The sequel is comprised of some stories that Miller already wrote including the titular yarn, but some segments for the film are completely brand new and will be seen for the first time in the movie instead of the printed page. One of these stories involves Jessica Alba's character Nancy, who seeks vengeance for the death of her protector, Detective Hartigan (Bruce Willis) by going after the powerful senator (Powers Boothe) who had a hand in Hartigan's demise. Also returning from the original film is Mickey Rourke as the brute Marv (who also headlines a segment called 'Just Another Saturday Night'), Rosario Dawson as Gail and Jaime King as Goldie/Wendy.

For 'A Dame To Kill For', Josh Brolin (Oldboy) takes over the role of Dwight McCarthy from Clive Owen (but hardcore fans will know why, considering the story takes place before 'The Big Fat Kill' in the 2005 film), as he encounters his old love Ava (300: Rise Of An Empire's Eva Green) who is bent on seducing and using him to kill off her husband. Viewers will notice a number of familiar supporting roles will have new faces, including Dennis Haysbert (24) as Manute (previously played by the late Michael Clarke Duncan), Jeremy Piven (Entourage) as Bob (previously played by Michael Madsen) and Jaime Cheung as Miho (previously played by Devon Aoki who could not return due to pregnancy).

New to the universe is Joseph-Gordon Levitt (Inception) as Johnny as a risk-taking gambler who gets more than he bargained for in 'The Long, Bad Night'. Added to the cast is also Ray Liotta (Goodfellas), Juno Temple (The Dark Knight Rises), Christopher Meloni (Man Of Steel), Christopher Lloyd (Back To The Future) and even Lady Gaga. While the current movie landscape is dominated by comic book properties, Sin City: A Dame To Kill For will have a tough task of cracking a similar success as the first film due to the waning demand to see more mature-oriented material on-screen over big studio superhero blockbusters.

But the sequel does carry a lot of firepower with its cast, visuals and creative talent behind the camera with one director who knows gritty-action and the other who arguably is one of the most influential talents in the comic book medium ever.
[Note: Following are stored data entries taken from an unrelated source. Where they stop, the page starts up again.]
(* ===== verification/Stream.v ===== *)
(** * Disks and partitions as streams

    The FAT and the ext4 driver reach the device through [Disk] and [Partition] of
    [Disk], and each adapts both types with the same text.  [BlockStream] is what
    the adapters use of the two, [BlockStreamOk] what they promise on a device that
    serves its blocks. *)

From Stdlib Require Import Strings.Byte.
From S2P Require Import Prelude Disk.

(** What the drivers use of a disk or a partition. *)
Class BlockStream (K D DevError : Type) : Type := {
  bs_set_position : ∀ {E}, Z → st (K * D) E ();
  bs_position : ∀ {E}, st (K * D) E Z;
  bs_read_one : list u8 → st (K * D) DevError (Z * list u8);
  bs_write_one : list u8 → st (K * D) DevError Z;
  bs_size : ∀ {E}, st (K * D) E Z;
}.

(** [r.map_err(|_| e)] *)
Definition map_err {S E E' A} (e : E') (m : st S E A) : st S E' A := λ s,
  match m s with
  | (Ok a, s) => (Ok a, s)
  | (Err _, s) => (Err e, s)
  | (Panic, s) => (Panic, s)
  end.

(** ** The two implementations *)
Section implementations.
Context `{OverflowChecks} {D DevError : Type} `{!BlockDevice D DevError}.

#[export] Instance disk_stream : BlockStream Disk D DevError := {|
  bs_set_position E pos := set_disk (disk_set_position pos);
  bs_read_one := disk_read_one;
  bs_write_one := disk_write_one;
  bs_position E := k ← get_disk; lift (disk_position k);
  bs_size E := disk_size;
|}.

#[export] Instance partition_stream : BlockStream Partition D DevError := {|
  bs_set_position E pos := p ← get_disk; p' ← lift (partition_set_position pos p); set_disk p';
  bs_read_one := partition_read_one;
  bs_write_one := partition_write_one;
  bs_position E := gets (λ '(p, _), partition_position p);
  bs_size E := p ← get_disk; lift (partition_size p);
|}.
End implementations.

(** ** What a stream promises

    A stream shows a window of the device.  An access at a block boundary inside
    the window, with room for a block in the buffer, moves exactly one block. *)
Class BlockStreamOk (K D DevError : Type)
    `{!BlockDevice D DevError, !BlockDeviceOk D DevError, !BlockStream K D DevError} : Type := {
  bs_ok : K → D → Prop;
  bs_base : K → Z;
  bs_len : K → D → Z;
  bs_pos : K → Z;
  bs_window k d : bs_ok k d →
    0 ≤ bs_base k ∧ 0 ≤ bs_len k d ∧ bs_base k + bs_len k d ≤ len (dev_bytes d);
  bs_seek_ok pos k d : bs_ok k d → 0 ≤ pos ≤ bs_len k d →
    ∃ k', (∀ E, bs_set_position (E:=E) pos (k, d) = (Ok (), (k', d))) ∧
      bs_ok k' d ∧ bs_pos k' = pos ∧ bs_base k' = bs_base k ∧ bs_len k' d = bs_len k d;
  bs_read_ok buf k d : bs_ok k d → (BLOCK_SIZE | bs_pos k) → BLOCK_SIZE ≤ len buf →
    0 ≤ bs_pos k → bs_pos k + BLOCK_SIZE ≤ bs_len k d →
    ∃ k' d', bs_read_one buf (k, d) =
        (Ok (BLOCK_SIZE, splice 0 (sub (bs_base k + bs_pos k) BLOCK_SIZE (dev_bytes d)) buf), (k', d')) ∧
      bs_ok k' d' ∧ bs_pos k' = bs_pos k + BLOCK_SIZE ∧ bs_base k' = bs_base k ∧
      bs_len k' d' = bs_len k d ∧ dev_bytes d' = dev_bytes d;
  bs_write_ok buf k d : bs_ok k d → (BLOCK_SIZE | bs_pos k) → BLOCK_SIZE ≤ len buf →
    0 ≤ bs_pos k → bs_pos k + BLOCK_SIZE ≤ bs_len k d →
    ∃ k' d', bs_write_one buf (k, d) = (Ok BLOCK_SIZE, (k', d')) ∧
      bs_ok k' d' ∧ bs_pos k' = bs_pos k + BLOCK_SIZE ∧ bs_base k' = bs_base k ∧
      bs_len k' d' = bs_len k d ∧
      dev_bytes d' = splice (bs_base k + bs_pos k) (sub 0 BLOCK_SIZE buf) (dev_bytes d);
}.

Lemma chunk_whole pos n : (BLOCK_SIZE | pos) → BLOCK_SIZE ≤ n → chunk pos n = BLOCK_SIZE.
Proof.
  intros Hp Hn. unfold chunk. apply Z.mod_divide in Hp; [|done]. rewrite Hp. lia.
Qed.

Section streams_ok.
Context `{OverflowChecks} {D DevError : Type}.
Context `{!BlockDevice D DevError, !BlockDeviceOk D DevError, !BlockDeviceReliable D DevError}.

Definition disk_ok (k : Disk) (d : D) : Prop := disk_wf k ∧ block_size d = BLOCK_SIZE.

Lemma cursor_block_range k d :
  disk_ok k d → 0 ≤ cursor k → cursor k + BLOCK_SIZE ≤ len (dev_bytes d) →
  0 ≤ block_id k < num_blocks d.
Proof.
  intros [Hk Hb] ??. rewrite dev_bytes_len, Hb in *.
  unfold disk_wf, cursor, BLOCK_SIZE in *. lia.
Qed.

#[export] Program Instance disk_stream_ok : BlockStreamOk Disk D DevError := {|
  bs_ok := disk_ok;
  bs_base _ := 0;
  bs_len _ d := len (dev_bytes d);
  bs_pos := cursor;
|}.
Next Obligation. intros. pose proof (len_nonneg (dev_bytes d)). lia. Qed.
Next Obligation.
  intros pos k d [Hk Hb] Hpos. exists (disk_set_position pos). split_and!; try done.
  - split; [apply disk_set_position_wf|done].
  - apply cursor_set_position.
Qed.
Next Obligation.
  intros buf k d Hok Hp Hl ? Hend. pose proof Hok as [Hk Hb].
  destruct (disk_read_one_run buf k d Hk Hb)
    as [(d' & Hr & _ & [Hd [Hg Hn]])|(e & d' & _ & Hr & _)].
  - rewrite chunk_whole in Hr by done. eexists _, d'. simpl. rewrite Hr, Hd, cursor_set_position.
    split_and!; try done. split; [apply disk_set_position_wf|congruence].
  - apply reliable_refused in Hr; destruct (cursor_block_range k d Hok); done || lia.
Qed.
Next Obligation.
  intros buf k d Hok Hp Hl ? Hend. pose proof Hok as [Hk Hb].
  destruct (disk_write_one_run buf k d Hk Hb)
    as [(d' & Hr & _ & [Hd [Hg Hn]])|(e & d' & _ & Hr & _)].
  - rewrite chunk_whole in Hr, Hd by done. eexists _, d'. simpl. rewrite Hr, Hd, cursor_set_position.
    split_and!; try done; [split; [apply disk_set_position_wf|congruence]|].
    rewrite splice_len; [done|lia|]. rewrite sub_len by (unfold BLOCK_SIZE in *; lia). simpl in *. lia.
  - apply reliable_refused in Hr; destruct (cursor_block_range k d Hok); done || lia.
Qed.

Lemma part_chunk_whole p n :
  (BLOCK_SIZE | p_position p) → p_position p + BLOCK_SIZE ≤ part_size p → BLOCK_SIZE ≤ n →
  part_chunk p n = BLOCK_SIZE.
Proof. intros. apply chunk_whole; [done|]. lia. Qed.

Lemma part_moved_window n p p' :
  same_window (part_moved n p) p' →
  same_bounds p p' ∧ p_position p' = p_position p + n ∧ part_base p' = part_base p ∧
  part_size p' = part_size p.
Proof. intros (E1 & E2 & E3). simpl in *. unfold same_bounds, part_base, part_size. by rewrite E1, E2, E3. Qed.

#[export] Program Instance partition_stream_ok : BlockStreamOk Partition D DevError := {|
  bs_ok := on_device;
  bs_base := part_base;
  bs_len p _ := part_size p;
  bs_pos := p_position;
|}.
Next Obligation. intros. by apply on_device_window. Qed.
Next Obligation.
  intros pos p d Hok Hpos. pose proof Hok as (Hwf & Hb & He).
  exists (mkPartition (p_disk p) (start_lba p) (end_lba p) pos). split.
  - intros E. simpl. unfold get_disk, set_disk. st_run. cbn [fst].
    rewrite partition_set_position_run by done. by rewrite Z.min_l by lia.
  - destruct Hwf as (? & ? & ?). split; [|done]. split; [|done].
    unfold part_wf, part_size in *; simpl in *. lia.
Qed.
Next Obligation.
  intros buf p d Hok Hp Hl ? Hend. pose proof Hok as (Hwf & Hb & He).
  destruct (partition_read_one_run buf p d Hwf Hb)
    as [(p' & d' & Hr & Hw & Hd & _)|(e & p' & d' & _ & _ & Hr & Hlt & _)];
    [|by destruct (part_not_refused p d)].
  rewrite part_chunk_whole in Hr, Hw by done. exists p', d'. simpl. rewrite Hr.
  destruct (part_moved_window _ _ _ Hw) as (? & ? & ? & ?). split_and!; try done; [|by destruct Hd].
  eapply on_device_step; [done| |done|done]. eapply same_window_wf; [done|].
  rewrite <-(part_chunk_whole p (len buf)) by done. by apply part_moved_wf; [|apply len_nonneg].
Qed.
Next Obligation.
  intros buf p d Hok Hp Hl ? Hend. pose proof Hok as (Hwf & Hb & He).
  destruct (partition_write_one_run buf p d Hwf Hb)
    as [(p' & d' & Hr & Hw & Hd & _)|(e & p' & d' & _ & _ & Hr & Hlt & _)];
    [|by destruct (part_not_refused p d)].
  rewrite part_chunk_whole in Hr, Hw, Hd by done. exists p', d'. simpl. rewrite Hr.
  destruct (part_moved_window _ _ _ Hw) as (? & ? & ? & ?). split_and!; try done; [|by destruct Hd].
  eapply on_device_step; [done| |done|done]. eapply same_window_wf; [done|].
  rewrite <-(part_chunk_whole p (len buf)) by done. by apply part_moved_wf; [|apply len_nonneg].
Qed.
End streams_ok.

(** ** Pieces of buffers *)
Lemma splice_next {A} lo (x y l : list A) :
  0 ≤ lo → lo + len x + len y ≤ len l →
  splice (lo + len x) y (splice lo x l) = splice lo (x ++ y) l.
Proof.
  intros. pose proof (len_nonneg x). pose proof (len_nonneg y).
  apply list_eq. intros i. rewrite !lookup_splice by (rewrite ?splice_len, ?len_app; lia).
  rewrite len_app. repeat case_bool_decide; try lia; try done.
  - rewrite lookup_app_r by (unfold len in *; lia). f_equal. unfold len in *. lia.
  - rewrite lookup_app_l by (unfold len in *; lia). done.
Qed.

(** Storing a window back unchanged. *)
Lemma splice_same {A} lo m (l : list A) :
  0 ≤ lo → 0 ≤ m → lo + m ≤ len l → splice lo (sub lo m l) l = l.
Proof.
  intros. rewrite <-(splice_nil 0 (sub lo m l)), splice_sub; [by rewrite splice_nil|..]; done.
Qed.

(** Storing a window back with its front replaced. *)
Lemma splice_window_front {A} lo (x l : list A) :
  0 ≤ lo → lo + len x ≤ len l →
  splice lo (splice 0 x (sub lo (len l - lo) l)) l = splice lo x l.
Proof. intros. pose proof (len_nonneg x). rewrite splice_sub by lia. by rewrite Z.add_0_r. Qed.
Both have gone on record stating that this sequel is leaps-and-bounds an improvement over the faults and flaws of the original film, so hardcore fans who love this hard-boiled universe would be doing themselves a disservice by not going back for another raw helping of Miller's layered mythology.

Sin City: A Dame To Kill For opens wide in North America on August 22, 2014 to essentially close out the summer season line-up and will be playing in 3D at Cineplex Odeon First Markham Place cinemas for local Markham residents. The movie is rated 18A for brutal violence and sexual content.